Lundy Island Fog Battery - Rachel Thompson
- Nominee: Rachel Thompson
- Project: Lundy Island fog battery
- Category: Best Craftsperson or Apprentice on a Heritage Rescue or Repair Project
Many people visit Lundy Island, but few have the chance to stay there as long as Rachel Thompson. Her work to restore the fog battery station has given her a unique glimpse into the lives of the gunners who lived on this rocky outcrop in the Bristol Channel, and helped preserve their stories for generations to come.
“There was something special about spending a longer time on Lundy, where I had been going for ten years,” said Rachel, apprentice to mason Charlie Smith. “It did get us thinking a lot about the gunners who operated the battery and wondering what they looked like. We were so pleased that we found some photographs of them.”
A rare survivor
More than 120 years after it was built, the fog battery station is a rare survivor. Protected by the National Trust, most of its components can still be seen and even freely explored by visitors to Lundy Island, who will now be able to better appreciate the vital role the complex played in steering ships to safety. When the fog battery station was operational, whenever fog enveloped Lundy's Old Lighthouse, gunners living in the cottages would fire two cannons to alert ships to the rocks. In 1897, the complex was abandoned and two new lighthouses were built on the 1.5-mile island.
Over the decades, the cluster of distinctive buildings on the cliff-face disintegrated until, by September 2016, the iconic central stack of the cottages was on the verge of collapse.
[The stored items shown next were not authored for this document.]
(** A scheduled child extends the ghost record; a refused one is an error
    operand of its parent. *)
Lemma schedule_child_or_error_inv root g s p pslot operand kind pt pops s' :
  Inv root g s → s.(slots) !! p = Some pslot → parked pslot.(ws_state) →
  g !! p = Some (pt, pops) → pops !! operand = Some (OTask (task_of kind)) →
  schedule_child_or_error env w p operand kind s = (s', Ok ()) →
  ∃ g', Inv root g' s' ∧ g `prefix_of` g'.
Proof.
  intros HI Hp Hpk Hg Hop Hm. unfold schedule_child_or_error in Hm. m_inv.
  apply catch_ok in Hm0. destruct a as [id|e].
  - m_inv. apply schedule_ok in Hm0 as (s1 & Hc1 & _ & Hc2).
    exists (g ++ [(task_of kind, [])]). split; [|by apply prefix_app_r].
    eapply inv_core; [exact Hc2|]. pose proof (inv_core _ _ _ _ Hc1 HI) as HI1.
    destruct Hc1 as (_ & Hs1 & _). rewrite <-Hs1. apply inv_append; [done| |].
    + simpl. split; [rewrite Hs1; by eapply lookup_lt_Some|]. by exists pt, pops.
    + intros pl [= <-]. simpl. rewrite Hs1. eauto.
  - apply schedule_err in Hm0. exists g. split; [|done].
    eapply (accept_operand_inv _ _ _ p operand (Err e)); [by eapply inv_core|by intros|done].
Qed.

Lemma prefix_lookup_ghost (g g' : Ghost) i x : g `prefix_of` g' → g !! i = Some x → g' !! i = Some x.
Proof. intros [k ->] ?. by apply lookup_app_l_Some. Qed.

Lemma schedule_children_inv root kinds : ∀ g s id slot operand t ops s',
  Inv root g s → s.(slots) !! id = Some slot → parked slot.(ws_state) →
  g !! id = Some (t, ops) →
  (∀ i k, kinds !! i = Some k → ops !! (operand + i) = Some (OTask (task_of k))) →
  schedule_children env w id operand kinds s = (s', Ok ()) →
  ∃ g', Inv root g' s'.
Proof.
  induction kinds as [|k kinds IH]; intros g s id slot operand t ops s' HI Hid Hpk Hg Hops Hm;
    simpl in Hm; [m_inv; by exists g|]. m_inv.
  apply is_active_ok in Hm0 as ->. case_match; [m_inv; by exists g|]. m_inv.
  rename select (schedule_child_or_error _ _ _ _ _ _ = _) into Hsc.
  eapply schedule_child_or_error_parked in Hsc as Hkeep.
  destruct (Hkeep _ _ Hid Hpk) as (slot' & Hid' & Hpk').
  eapply schedule_child_or_error_inv in Hsc as (g1 & HI1 & Hpre); try done.
  2: { rewrite <-(Nat.add_0_r operand). by apply (Hops 0). }
  eapply IH; [done|done|done|by eapply prefix_lookup_ghost| |done].
  intros i k' Hk. rewrite Nat.add_succ_comm. by apply (Hops (S i)).
Qed.

Lemma start_candidates_loop_inv root cs : ∀ g s id slot operand t ops s',
  Inv root g s → s.(slots) !! id = Some slot → parked slot.(ws_state) →
  g !! id = Some (t, ops) → (∀ d, CImmediate (Ok d) ∈ cs → d = allow RDirect) →
  (∀ i c, cs !! i = Some c → ops !! (operand + i) = Some (cand_op c)) →
  start_candidates_loop env w id operand cs s = (s', Ok ()) →
  ∃ g', Inv root g' s'.
Proof.
  induction cs as [|c cs IH]; intros g s id slot operand t ops s' HI Hid Hpk Hg Himm Hops Hm;
    simpl in Hm; [m_inv; by exists g|]. m_inv.
  apply is_active_ok in Hm0 as ->. case_match; [m_inv; by exists g|].
  apply bind_ok in Hm1 as ([] & s1 & Hsc & Hm).
  assert (Hop : ops !! operand = Some (cand_op c)).
  { rewrite <-(Nat.add_0_r operand). by apply (Hops 0). }
  assert (∃ g1 slot', Inv root g1 s1 ∧ g `prefix_of` g1 ∧ s1.(slots) !! id = Some slot' ∧
                      parked slot'.(ws_state)) as (g1 & slot' & HI1 & Hpre & Hid' & Hpk').
  { destruct c as [e|work].
    - eapply accept_operand_parked in Hsc as Hkeep.
      destruct (Hkeep _ _ Hid Hpk) as (slot' & Hid' & Hpk'). exists g, slot'. split_and!; try done.
      eapply accept_operand_inv; [done| |done]. intros d t' ops' -> Hg'. simplify_eq.
      exists OAllow. split; [done|]. rewrite (Himm d) by (by left). constructor.
    - eapply schedule_child_or_error_parked in Hsc as Hkeep.
      destruct (Hkeep _ _ Hid Hpk) as (slot' & Hid' & Hpk').
      eapply schedule_child_or_error_inv in Hsc as (g1 & HI1 & Hpre); try done. by exists g1, slot'. }
  eapply IH; [done|done|done|by eapply prefix_lookup_ghost| | |done].
  - intros d Hd. apply Himm. by right.
  - intros i c' Hc. rewrite Nat.add_succ_comm. by apply (Hops (S i)).
Qed.

(** ** Work in progress *)

(** Slot [id] is being processed for task [t]. *)
Definition working (root : Task) (g : Ghost) (s : Scheduler) (id : WorkId) (t : Task) : Prop :=
  Inv root g s ∧ ∃ slot ops, s.(slots) !! id = Some slot ∧ slot.(ws_state) = Processing ∧
                             g !! id = Some (t, ops).

Lemma working_core root g s s' id t : same_core s s' → working root g s id t → working root g s' id t.
Proof.
  intros Hc (HI & Hex). split; [by eapply inv_core|]. destruct Hc as (_ & Hs & _). by rewrite Hs.
Qed.

Lemma working_complete root g s id t outcome s' :
  working root g s id t → (∀ d, outcome = Ok d → decides t d) →
  complete id outcome s = (s', Ok ()) → Inv root g s'.
Proof.
  intros (HI & slot & ops & Hid & _ & Hg) Hout Hm. eapply complete_inv; [done| |done].
  intros d t' ops' -> Hg'. simplify_eq. by apply Hout.
Qed.

Lemma working_error root g s id t e s' :
  working root g s id t → complete id (Err e) s = (s', Ok ()) → Inv root g s'.
Proof. intros Hw. by apply (working_complete _ _ _ _ _ _ _ Hw). Qed.

Lemma set_state_ok id st s s' :
  set_state id st s = (s', Ok ()) → ∃ slot, s.(slots) !! id = Some slot ∧
    s' = set_slots (<[id := mkWorkSlot slot.(ws_parent) slot.(ws_memo_key) st]> s.(slots)) s.
Proof.
  unfold set_state, slot_mut, set_slot. intros Hm. m_inv.
  rename select (ok_or _ _ = Ok _) into Hok. apply ok_or_ok in Hok. eauto.
Qed.

Lemma working_set_state root g s id t st s' ops' :
  working root g s id t → state_ok t ops' st → set_state id st s = (s', Ok ()) →
  Inv root (<[id := (t, ops')]> g) s' ∧ <[id := (t, ops')]> g !! id = Some (t, ops') ∧
  ∃ slot, s'.(slots) !! id = Some slot ∧ slot.(ws_state) = st.
Proof.
  intros (HI & slot & ops & Hid & Hst & Hg) Hok (slot' & Hid' & ->)%set_state_ok. simplify_eq.
  destruct (inv_ghost _ _ _ _ _ HI Hid) as (t' & ops'' & Hg' & _ & Hmk & _). simplify_eq.
  split_and!.
  - apply (inv_update _ _ _ _ _ _ _ _ ops' HI Hid Hg); simpl; rewrite ?Hst; try done.
    + right. by intros ?.
    + right. eapply inv_no_task; [done|done|]. by rewrite Hst.
  - apply list_lookup_insert_eq. by eapply lookup_lt_Some.
  - simpl. rewrite list_lookup_insert_eq by (by eapply lookup_lt_Some). by eexists.
Qed.

Lemma reducer_new_ok kind r ops :
  match kind with RkSingle => length ops = 1 | RkDifference => length ops = 2 | _ => True end →
  reducer_ok (reducer_new kind (length ops) r) ops.
Proof.
  intros Hk. unfold reducer_ok, reducer_new. simpl. rewrite length_replicate, missing_replicate.
  split_and!; try done. intros i d Hi. by apply lookup_replicate in Hi as [? _].
Qed.

Lemma working_wait root g s id t kind r ops s' :
  working root g s id t →
  match kind with RkSingle => length ops = 1 | RkDifference => length ops = 2 | _ => True end →
  (∀ d, forced env stored kind r ops d → decides t d) →
  set_state id (Waiting (reducer_new kind (length ops) r)) s = (s', Ok ()) →
  ∃ g' slot, Inv root g' s' ∧ g' !! id = Some (t, ops) ∧ s'.(slots) !! id = Some slot ∧
             parked slot.(ws_state).
Proof.
  intros Hw Hk Hf Hm. eapply (working_set_state _ _ _ _ _ _ _ ops) in Hm as (HI & Hg & slot & Hid & Hst);
    [|done|split; [by apply reducer_new_ok | done]].
  exists (<[id := (t, ops)]> g), slot. rewrite Hst. done.
Qed.

(** ** Reads that completed *)

Lemma cands_ok_ext cs ops ops' :
  (∀ op, op ∈ ops ↔ op ∈ ops') → cands_ok cs ops → cands_ok cs ops'.
Proof. intros Hext (H1 & H2 & H3). split_and!; naive_solver. Qed.

Lemma start_candidates_inv root g s id t r ops cs s' :
  working root g s id t → expand env stored t = XNode RkUnion (Some r) ops → cands_ok cs ops →
  start_candidates env w id cs r s = (s', Ok ()) → ∃ g', Inv root g' s'.
Proof.
  intros Hw Hx Hcs Hm. unfold start_candidates in Hm.
  assert (Hf : ∀ d, forced env stored RkUnion (Some r) (cand_op <$> cs) d → decides t d).
  { intros d Hf. eapply Decides_forced; [done|]. by eapply cands_forced. }
  destruct cs as [|c cs'] eqn:Ecs.
  - exists g. eapply (working_complete _ _ _ _ _ _ _ Hw); [|done]. intros d [= <-]. apply Hf.
    apply forced_union_deny. by intros op ?%elem_of_nil.
  - rewrite <-Ecs in *. m_inv.
    rewrite <-(length_fmap cand_op cs) in Hm0.
    eapply working_wait in Hm0 as (g1 & slot & HI1 & Hg1 & Hid & Hpk); [|done|done|done].
    eapply start_candidates_loop_inv; [done|done|done|done|by apply Hcs| |done].
    intros i c' Hc. simpl. by rewrite list_lookup_fmap, Hc.
Qed.

Lemma bind_rows_ext (f : RelationshipTuple → list Operand) rows rows' :
  (∀ x, x ∈ rows ↔ x ∈ rows') → ∀ op, op ∈ (rows ≫= f) ↔ op ∈ (rows' ≫= f).
Proof. intros Hext op. rewrite !list_elem_of_bind. naive_solver. Qed.

Lemma finish_direct_inv root g s id n read rel rows s' :
  working root g s id (TRewrite read.(drd_object) n read.(drd_subject) read.(drd_path)) →
  node model n = Ok (NDirect read.(drd_relation)) → relation model read.(drd_relation) = Ok rel →
  (∀ x, x ∈ rows ↔ x ∈ rows_at env stored read.(drd_object) rel.(cr_name)) →
  finish_direct env w id read rows s = (s', Ok ()) → ∃ g', Inv root g' s'.
Proof.
  intros Hw Hn Hrel Hrows Hm. unfold finish_direct in Hm. m_inv.
  rename select (map_err _ _ = Ok _) into Hr. apply map_err_ok in Hr. rewrite Hrel in Hr. simplify_eq.
  rename select (collect_rows _ _ _ = _) into Hc.
  eapply start_candidates_inv; [| | |done].
  - eapply working_core; [|done]. eapply collect_rows_core, Hc. intros. apply direct_row_core.
  - simpl. rewrite Hn. unfold read_expansion. by rewrite Hrel.
  - eapply cands_ok_ext; [apply bind_rows_ext, Hrows|]. eapply collect_rows_ok; [|done].
    intros ? ? ? ? Hx. eapply direct_row_ok, Hx.
Qed.

Lemma finish_ttu_inv root g s id n c read rel rows s' :
  working root g s id (TRewrite read.(trd_object) n read.(trd_subject) read.(trd_path)) →
  node model n = Ok (NTupleToUserset read.(trd_tupleset) c read.(trd_targets)) →
  relation model read.(trd_tupleset) = Ok rel →
  (∀ x, x ∈ rows ↔ x ∈ rows_at env stored read.(trd_object) rel.(cr_name)) →
  finish_ttu env w id read rows s = (s', Ok ()) → ∃ g', Inv root g' s'.
Proof.
  intros Hw Hn Hrel Hrows Hm. unfold finish_ttu in Hm. m_inv.
  rename select (map_err _ _ = Ok _) into Hr. apply map_err_ok in Hr. rewrite Hrel in Hr. simplify_eq.
  rename select (collect_rows _ _ _ = _) into Hc.
  eapply start_candidates_inv; [| | |done].
  - eapply working_core; [|done]. eapply collect_rows_core, Hc. intros. apply ttu_row_core.
  - simpl. rewrite Hn. unfold read_expansion. by rewrite Hrel.
  - eapply cands_ok_ext; [apply bind_rows_ext, Hrows|]. eapply collect_rows_ok; [|done].
    intros ? ? ? ? Hx. eapply ttu_row_ok, Hx.
Qed.

Lemma charge_tuple_items_core a b : respects same_core (charge_tuple_items env w a b).
Proof. unfold charge_tuple_items. respect. Qed.
#[local] Hint Resolve charge_tuple_items_core : core_db.

Lemma finish_rows_inv root g s id t code rid object rel rows k s' :
  working root g s id t → relation model rid = Ok rel →
  (∀ x, x ∈ rows ↔ x ∈ stored object rel.(cr_name)) →
  (∀ all s1 s2, working root g s1 id t →
     (∀ x, x ∈ all ↔ x ∈ rows_at env stored object rel.(cr_name)) →
     k all s1 = (s2, Ok ()) → ∃ g', Inv root g' s2) →
  finish_rows env w id code rid object rows k s = (s', Ok ()) → ∃ g', Inv root g' s'.
Proof.
  intros Hw Hrel Hrows Hk Hm. unfold finish_rows in Hm. m_inv.
  rename select (map_err _ _ = Ok _) into Hr. apply map_err_ok in Hr. rewrite Hrel in Hr. simplify_eq.
  rename select (catch _ _ = _) into Hc. apply catch_ok in Hc.
  eapply charge_tuple_items_core in Hc as Hcore.
  pose proof (working_core _ _ _ _ _ _ Hcore Hw) as Hw'. case_match.
  - eapply Hk; [exact Hw'| |done]. intros x. unfold rows_at. rewrite !elem_of_app. naive_solver.
  - exists g. by eapply working_error.
Qed.

(** ** Taking a slot *)

Lemma set_state_processing root g s id slot t ops s' :
  Inv root g s → s.(slots) !! id = Some slot → g !! id = Some (t, ops) →
  ¬ parked slot.(ws_state) → no_task s id →
  set_state id Processing s = (s', Ok ()) → working root g s' id t.
Proof.
  intros HI Hid Hg Hnp Hnt (slot' & Hid' & ->)%set_state_ok. simplify_eq.
  destruct (inv_ghost _ _ _ _ _ HI Hid) as (t' & ops' & Hg' & _ & Hmk & _). simplify_eq.
  split.
  - eapply inv_update_state; try done. by right.
  - eexists _, ops. simpl. rewrite list_lookup_insert_eq by (by eapply lookup_lt_Some). done.
Qed.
Atlantic gales had worn away the mortar in the joints to the extent that bricks were falling off and daylight was visible inside. The project to repair the complex, which is on the Heritage At Risk Register, aimed to preserve the Grade II listed structures and make them safe for the public.
A race against the clock
However, the fog and extreme weather that had led to the fog battery being built were also a considerable challenge for the team working to rescue it. For Rachel and Charlie, finding a way to preserve the chimney and supporting walls was a race against the clock as the structure was unlikely to survive another harsh winter. But before they could start on repairs, the team had to set up camp in the shelter of the fog battery complex.
Rachel has been volunteering with the National Trust on Lundy Island since 2008, so she knows the site very well. Erecting scaffolding and working at height were hazardous in the high winds. Throughout the autumn, storms lashed the camp and fog covered the complex. With a struggle, the team managed to erect a mess tent within the walls of the roofless battery building for shelter from the elements. Taking gear back and forth to the site was no easy task either.
There were many ways in which the project took Rachel out of her comfort zone. It was after accepting the job of consolidating the brickwork, that she realised just how much had to be removed in order to make the structures safe. She noted what needed to be replaced, and carefully reused fallen bricks from around the base of the structures in the rebuilding work. Together they managed to carefully preserve the soft capping and complex bonding around the four chimney flues. “It was essential to prevent the collapse of the chimney and I was very proud of my work on this as it was the first thing I was entirely responsible for,” she said.
The conservation of the cottages’ stack was completed in November 2016, and the low walls were further consolidated by May 2017. The project has reduced the risk of building collapse and injury to visitors from falling masonry; the gaping joints in the central stack of the battery cottages have been pointed, and the tops of the walls and steps have been rebuilt and replaced with collapsed stone from the foot of the elevation. Preservation of the cottages, chimney and gable means that future generations will be able to get a better picture of the effort that went into building the battery complex in the first place.
The next step is the removal and conservation of the cannons, which will take the complex off the Heritage at Risk Register and secure its long-term future.
Why this category?
Rachel’s work on the project reflects her determination and dedication to conservation masonry, a field she has been striving to join ever since joining the National Trust as a conservation assistant in 2006. After meeting Charlie at one of his talks on Lundy Island, she joined as a volunteer and six years later she became an apprentice National Trust mason. Without her enthusiasm to learn - and willingness to work in extreme conditions - the project to repair the Lundy Island fog battery station would not have been completed. While developing her own conservation skills, Rachel has made an important contribution to a unique heritage site.